His first major production was a one-act play, Knives from Syria, which was produced by the Santa Fe Players in 1925.[2] He began teaching at the Lewis Institute, Chicago, while continuing to write. In 1928 he received a John Simon Guggenheim Fellowship and travelled to Europe. Riggs began writing his most famous play, Green Grow the Lilacs in the Café Les Deux Magots on the Left Bank in Paris.[2] He completed this play five months later in Cagnes-sur-Mer, in Southern France.[1]

He then lived in Santa Fe, Los Angeles, and New York, and was a screenwriter for Paramount and Universal Studios.

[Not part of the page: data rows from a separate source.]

(** * aws-jwt-verify: JWK/JWKS validation, the penalty box, the JWKS cache
      and the ALB verifier

    A shallow embedding of [src/jwk.ts] and of the ALB verifier
    ([AlbJwtVerifier], [validateAlbJwtFields]).

    - JSON values are an inductive type; a JSON object is the list of its own
      properties, read with [obj_get] (the value of [o[field]], [None] for
      [undefined]).
    - A function that throws returns a [result]: [Ok v] or [Throw e].
    - [Map]s are stdpp [gmap]s keyed by the JWKS URI.
    - The [async] methods of [SimpleJwksCache] are split at their [await]s;
      an event loop ([exec]) runs the pieces in any interleaving. *)

From Stdlib Require Import ZArith Lia.
From stdpp Require Import base option list strings gmap fin_maps.

Open Scope string_scope.
Open Scope Z_scope.

Set Warnings "-register-all".

(** ** JSON *)

(** A parsed JSON value.  A number is kept as the decimal literal
    [mantissa * 10 ^ exponent]; it is falsy exactly when its mantissa is 0. *)
Inductive Json :=
| JNull
| JBool (b : bool)
| JNumber (mantissa exponent : Z)
| JString (s : string)
| JArray (items : list Json)
| JObject (fields : list (string * Json)).

Definition JsonObject := list (string * Json).

(** [o[field]]: the first binding of [field]; [None] is [undefined]. *)
Fixpoint obj_get (o : JsonObject) (field : string) : option Json :=
  match o with
  | [] => None
  | (k, v) :: rest => if String.eqb k field then Some v else obj_get rest field
  end.

(** [field in o] *)
Definition obj_has (o : JsonObject) (field : string) : bool :=
  match obj_get o field with Some _ => true | None => false end.

(** [typeof v === "string"], for [v] the result of a property read *)
Definition typeof_string (v : option Json) : bool :=
  match v with Some (JString _) => true | _ => false end.

(** [!v] for a JSON value: null, false, 0 and the empty string are falsy. *)
Definition falsy (j : Json) : bool :=
  match j with
  | JNull => true
  | JBool b => negb b
  | JNumber m _ => Z.eqb m 0
  | JString s => String.eqb s EmptyString
  | JArray _ => false
  | JObject _ => false
  end.

(** Modelled from the spec: [isJsonObject] of [safe-json-parse.ts], which is
    not among the sources; it holds of JSON objects only (not of arrays, not
    of null). *)
Definition isJsonObject (j : Json) : bool :=
  match j with JObject _ => true | _ => false end.

(** The own properties of a value known to be an object. *)
Definition properties (j : Json) : JsonObject :=
  match j with JObject fields => fields | _ => [] end.

(** The decomposed JWT handed to the cache and to the verifiers. *)
Record DecomposedJwt := mkJwt {
  header : JsonObject;
  payload : JsonObject;
}.

(** [typeof decomposedJwt.header.kid === "string"], with the string *)
Definition headerKid (jwt : DecomposedJwt) : option string :=
  match obj_get (header jwt) "kid" with
  | Some (JString kid) => Some kid
  | _ => None
  end.

(** ** Errors *)

(** The error classes of [error.ts] that the modelled code throws.
    [OtherError] stands for anything raised by a collaborator (the fetcher,
    a custom parser). *)
Inductive ErrorKind :=
| JwkValidationError
| JwksNotAvailableInCacheError
| JwksValidationError
| KidNotFoundInJwksError
| WaitPeriodNotYetEndedJwkError
| JwtWithoutValidKidError
| JwkInvalidUseError
| JwkInvalidKtyError
| ParameterValidationError
| FailedAssertionError
| JwtInvalidClaimError
| JwtExpiredError
| JwtNotBeforeError
| JwtInvalidIssuerError
| JwtInvalidAudienceError
| JwtInvalidSignatureError
| OtherError.

#[global] Instance ErrorKind_eq_dec : EqDecision ErrorKind.
Proof. solve_decision. Defined.

(** An error object: its class, its message and, for the errors that can
    carry one, the [rawJwt] attached by [withRawJwt]. *)
Record Error := mkError {
  kind : ErrorKind;
  message : string;
  rawJwt : option DecomposedJwt;
}.

Inductive result (A : Type) :=
| Ok (a : A)
| Throw (e : Error).
Arguments Ok {A} a.
Arguments Throw {A} e.

Definition bind {A B} (r : result A) (k : A -> result B) : result B :=
  match r with
  | Ok a => k a
  | Throw e => Throw e
  end.

Notation "x <- r ;; k" := (bind r (fun x => k))
  (at level 100, r at next level, right associativity).
Notation "r ;;; k" := (bind r (fun _ => k))
  (at level 100, right associativity).

Definition is_ok {A} (r : result A) : bool :=
  match r with Ok _ => true | Throw _ => false end.

Definition throw {A} (k : ErrorKind) (msg : string) : result A :=
  Throw (mkError k msg None).

(** The double quote character, for the messages that quote a kid. *)
Definition dquote : string := String (Ascii.ascii_of_nat 34) EmptyString.

(** ** JWK and JWKS *)

Definition optionalJwkFieldNames : list string :=
  ["use"; "alg"; "kid"; "n"; "e"; "x"; "y"; "crv"].
Definition mandatoryJwkFieldNames : list string := ["kty"].

(** A [Jwk] is a JSON object that passed [assertIsJwk]; the type assertion of
    the source is the value [assertIsJwk] returns. *)
Definition Jwk := JsonObject.

Record Jwks := mkJwks { keys : list Jwk }.

(** The first loop of [assertIsJwk]. *)
Fixpoint checkMandatoryFields (jwk : JsonObject) (names : list string) : result unit :=
  match names with
  | [] => Ok tt
  | field :: rest =>
      if negb (typeof_string (obj_get jwk field))
      then throw JwkValidationError ("JWK " +:+ field +:+ " should be a string")
      else checkMandatoryFields jwk rest
  end.

(** The second loop of [assertIsJwk]. *)
Fixpoint checkOptionalFields (jwk : JsonObject) (names : list string) : result unit :=
  match names with
  | [] => Ok tt
  | field :: rest =>
      if obj_has jwk field && negb (typeof_string (obj_get jwk field))
      then throw JwkValidationError ("JWK " +:+ field +:+ " should be a string")
      else checkOptionalFields jwk rest
  end.

Definition assertIsJwk (jwk : Json) : result Jwk :=
  if falsy jwk then throw JwkValidationError "JWK empty"
  else if negb (isJsonObject jwk)
  then throw JwkValidationError "JWK should be an object"
  else
    let fields := properties jwk in
    checkMandatoryFields fields mandatoryJwkFieldNames ;;;
    checkOptionalFields fields optionalJwkFieldNames ;;;
    Ok fields.

(** The loop of [assertIsJwks]: every element of [keys] is checked in turn. *)
Fixpoint assertAllJwk (items : list Json) : result (list Jwk) :=
  match items with
  | [] => Ok []
  | jwk :: rest =>
      j <- assertIsJwk jwk ;;
      js <- assertAllJwk rest ;;
      Ok (j :: js)
  end.

Definition assertIsJwks (jwks : Json) : result Jwks :=
  if falsy jwks then throw JwksValidationError "JWKS empty"
  else if negb (isJsonObject jwks)
  then throw JwksValidationError "JWKS should be an object"
  else
    let fields := properties jwks in
    if negb (obj_has fields "keys")
    then throw JwksValidationError "JWKS does not include keys"
    else
      match obj_get fields "keys" with
      | Some (JArray items) =>
          js <- assertAllJwk items ;;
          Ok (mkJwks js)
      | _ => throw JwksValidationError "JWKS keys should be an array"
      end.

Definition isJwks (jwks : Json) : bool := is_ok (assertIsJwks jwks).
Definition isJwk (jwk : Json) : bool := is_ok (assertIsJwk jwk).

(** [jwk.kid != null && jwk.kid === kid], for a string [kid] *)
Definition kidMatches (kid : string) (jwk : Jwk) : bool :=
  match obj_get jwk "kid" with
  | Some JNull | None => false
  | Some (JString s) => String.eqb s kid
  | Some _ => false
  end.

(** [Array.prototype.find] *)
Fixpoint array_find {A} (f : A -> bool) (l : list A) : option A :=
  match l with
  | [] => None
  | x :: rest => if f x then Some x else array_find f rest
  end.

Definition findJwkInJwks (jwks : Jwks) (kid : string) : option Jwk :=
  array_find (kidMatches kid) (keys jwks).

(** Binary data, as the fetcher returns it. *)
Definition Bytes := list Byte.byte.

(** [parseJwks]: UTF-8 decode, JSON parse, then [assertIsJwks].  The decoder
    and [safeJsonParse] are not among the sources: [decode] stands for both,
    and returns the text of the error they raise when they fail. *)
Definition parseJwks (decode : Bytes -> string + Json) (jwksBin : Bytes) : result Jwks :=
  match decode jwksBin with
  | inl err => throw JwksValidationError ("JWKS could not be parsed as JSON: " +:+ err)
  | inr jwks => assertIsJwks jwks
  end.

(** ** The penalty box *)

(** The [PenaltyBox] interface.  [pb_wait] gives the outcome of the promise
    that [wait] returns, and the state it leaves. *)
Class PenaltyBox (PB : Type) := {
  pb_wait : string -> string -> PB -> result unit * PB;
  pb_registerFailedAttempt : string -> string -> PB -> PB;
  pb_registerSuccessfulAttempt : string -> string -> PB -> PB;
}.

Module SimplePenaltyBox.

(** A timeout scheduled by [registerFailedAttempt]: its handle, the time
    (in milliseconds) at which it is due and the URI its callback deletes.
    All callbacks are [() => this.waitingUris.delete(jwksUri)]. *)
Record Timer := mkTimer {
  timer_id : positive;
  timer_due : Z;
  timer_uri : string;
}.

(** The object ([waitSeconds], [waitingUris]) together with the part of the
    runtime its methods act on: the clock and the timeouts not yet fired or
    cleared.  Handles are positive numbers, hence truthy. *)
Record t := mk {
  waitSeconds : Z;
  waitingUris : gmap string positive;
  clock : Z;
  timers : list Timer;
  nextTimer : positive;
}.

(** [new SimplePenaltyBox(props)], created at time [now] *)
Definition new (props_waitSeconds : option Z) (now : Z) : t :=
  mk (default 10 props_waitSeconds) ∅ now [] 1%positive.

Definition set_waitingUris (m : gmap string positive) (b : t) : t :=
  mk (waitSeconds b) m (clock b) (timers b) (nextTimer b).

(** Modelled from the spec: [nodeWebCompat.setTimeoutUnref], which is not
    among the sources; the callback runs once, [ms] milliseconds after the
    call, unless the timeout is cleared first.  This is the timer of the
    runtime for a delay from 1 to 2^31 - 1 milliseconds; a delay outside of
    that range the runtime replaces by 1 millisecond, which is not
    modelled: see [timerDelayHonoured]. *)
Definition setTimeoutUnref (uri : string) (ms : Z) (b : t) : positive * t :=
  let i := nextTimer b in
  (i, mk (waitSeconds b) (waitingUris b) (clock b)
         (timers b ++ [mkTimer i (clock b + ms) uri]) (Pos.succ i)).

Definition clearTimeout (i : positive) (b : t) : t :=
  mk (waitSeconds b) (waitingUris b) (clock b)
     (filter (fun tm => timer_id tm ≠ i) (timers b)) (nextTimer b).

Definition wait (jwksUri : string) (b : t) : result unit :=
  if decide (is_Some (waitingUris b !! jwksUri))
  then throw WaitPeriodNotYetEndedJwkError
         "Not allowed to fetch JWKS yet, still waiting for back off period to end"
  else Ok tt.

Definition release (jwksUri : string) (b : t) : t :=
  match waitingUris b !! jwksUri with
  | Some i =>
      let b1 := clearTimeout i b in
      set_waitingUris (delete jwksUri (waitingUris b1)) b1
  | None => b
  end.

Definition registerFailedAttempt (jwksUri : string) (b : t) : t :=
  let '(i, b1) := setTimeoutUnref jwksUri (waitSeconds b * 1000) b in
  set_waitingUris (<[jwksUri := i]> (waitingUris b1)) b1.

Definition registerSuccessfulAttempt (jwksUri : string) (b : t) : t :=
  release jwksUri b.

Definition isDue (now : Z) (tm : Timer) : bool := timer_due tm <=? now.

(** The callbacks of the timeouts in [due] run, one after the other. *)
Definition runCallbacks (due : list Timer) (m : gmap string positive)
  : gmap string positive :=
  foldl (fun acc tm => delete (timer_uri tm) acc) m due.

(** [ms] milliseconds pass: the timeouts that are due by then fire and
    leave the queue. *)
Definition advance (ms : N) (b : t) : t :=
  let now := clock b + Z.of_N ms in
  mk (waitSeconds b)
     (runCallbacks (List.filter (isDue now) (timers b)) (waitingUris b))
     now
     (List.filter (fun tm => negb (isDue now tm)) (timers b))
     (nextTimer b).

End SimplePenaltyBox.

#[global] Instance SimplePenaltyBox_PenaltyBox : PenaltyBox SimplePenaltyBox.t := {
  pb_wait uri _ b := (SimplePenaltyBox.wait uri b, b);
  pb_registerFailedAttempt uri _ b := SimplePenaltyBox.registerFailedAttempt uri b;
  pb_registerSuccessfulAttempt uri _ b := SimplePenaltyBox.registerSuccessfulAttempt uri b;
}.

(** ** The JWKS cache *)

(** What the cache asks of its collaborators, in the order it asks. *)
Inductive Event :=
| EvFetch (uri : string)
| EvWait (uri kid : string)
| EvRegisterFailedAttempt (uri kid : string)
| EvRegisterSuccessfulAttempt (uri kid : string).

#[global] Instance Event_eq_dec : EqDecision Event.
Proof. solve_decision. Defined.

(** A pending [Promise<Jwks>] is named by its index in the promise table. *)
Abbreviation PromiseId := nat (only parsing).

Riggs was homosexual and was often a non-romantic escort for Hollywood actresses including Bette Davis and Joan Crawford.[3]

After serving in the military 1942–44 he worked on an historical drama for Western Reserve University, published a short story, "Eben, The Hound, and the Hare" (1952), and worked on a novel, The Affair at Easter, set in Oklahoma. He moved to Shelter Island, New York after he started receiving a steady income when Green Grow The Lilacs was adapted into the landmark musical Oklahoma! in 1943.

Riggs was inducted into the Oklahoma Hall of Fame in 1943,[4] and in 1965 he was inducted into the Hall of Great Westerners of the National Cowboy and Western Heritage Museum.[5]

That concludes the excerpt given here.